The deploying apparatus invention is illustrated in FIGS. 1, 2, 3 and 4 and is designated generally by the number 10. The deploying apparatus 10 comprises a substantially rectangular shaped housing 12, a generally cylindrical shaped storage spool 14 with its outer flanges 15 and 17 that is horizontally mounted within the housing 12 on a horizontal shaft 16 for storing an elongated member comprising a cable 18 that is stored by being wound around the outside surface of the storage spool 14 and a drive roller 20 and associated pressure roller 22 that are horizontally mounted within the housing 12 on the respective shafts 24 and 26 that are used to pull the cable 18 off of the storage spool 14 in a manner that will hereinafter be described in detail. A potentiometer 23 is connected to the pressure roller 22 through a worm 25 and a worm gear 27 that rotates on the shaft 26 that is also secured to and rotates with the roller 22 and this permits the determination of the amount of deployed cable 18 due to the rotation of the roller 22 and associated change in resistances of the potentiometer 23. Electrical power for the potentiometer 23 is supplied by the connected battery 29.

The deploying apparatus 10 also includes a drive motor 28 and associated drive shaft 30 and gear 32 that meshes with an associated gear 34 that is rigidly connected to the end of the storage spool 14 so that activation of the drive motor 28 causes rotation of the drive shaft 30, the gear 32 and the associated gear 34 and the attached storage spool 14.

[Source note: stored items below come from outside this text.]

(** ** Gap scheduler *)

Lemma unitDraws_tail (rng : Rng) : unitDraws rng -> unitDraws (fun n => rng (S n)).
Proof. intros H n. apply H. Qed.

Lemma phase_interval_positive (b : bool) : (0 < phaseMin b)%Q /\ (phaseMin b < phaseMax b)%Q.
Proof. destruct b; split; reflexivity. Qed.

Lemma draw_in_interval (lo hi u : Q) :
  (lo < hi)%Q -> (0 <= u < 1)%Q -> (lo <= lo + u * (hi - lo) < hi)%Q.
Proof. intros Hlt [H0 H1]. split; nra. Qed.

(** A call that does not exhaust the running timer keeps the state. *)
Lemma updateGap_stay (g : GapState) (dt : Q) (rng : Rng) :
  Qle_bool (currentTimer g - dt) 0 = false ->
  let '(g', rng') := updateGap g dt rng in
  isActive g' = isActive g /\ currentTimer g' = (currentTimer g - dt)%Q /\
  rng' = rng.
Proof.
  unfold updateGap, currentTimer. simpl.
  destruct (isActive g); intros ->; simpl; done.
Qed.

(** A call that exhausts it flips the state and draws the next timer. *)
Lemma updateGap_flip (g : GapState) (dt : Q) (rng : Rng) :
  Qle_bool (currentTimer g - dt) 0 = true ->
  let '(g', rng') := updateGap g dt rng in
  isActive g' = negb (isActive g) /\
  currentTimer g' =
    (phaseMin (isActive g') + rng O * (phaseMax (isActive g') - phaseMin (isActive g')))%Q /\
  rng' = (fun n => rng (S n)).
Proof.
  unfold updateGap, currentTimer. simpl.
  destruct (isActive g); intros ->; simpl; done.
Qed.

As illustrated in FIG. 2, the drive motor 28 also drives the drive roller 20 through the idler gear 36 and associated slip clutch drive gear 38 that drives the friction slip clutch 40 that drives the shaft 24 that drives a one way drive clutch located inside the drive roller 20. The choice of the gear size should be such that the drive roller 20 rotates in a manner that it puts tension on the cable 18 since it is desirable to pull or remove the cable 18 from the storage spool 14 faster than the gears 32, 34 and the associated drive motor 28 want to rotate the storage spool 14. This is done to prevent slack in the cable 18 as the effective diameter of the coiled cable changes as the cable is unwound or wound on the storage spool 14.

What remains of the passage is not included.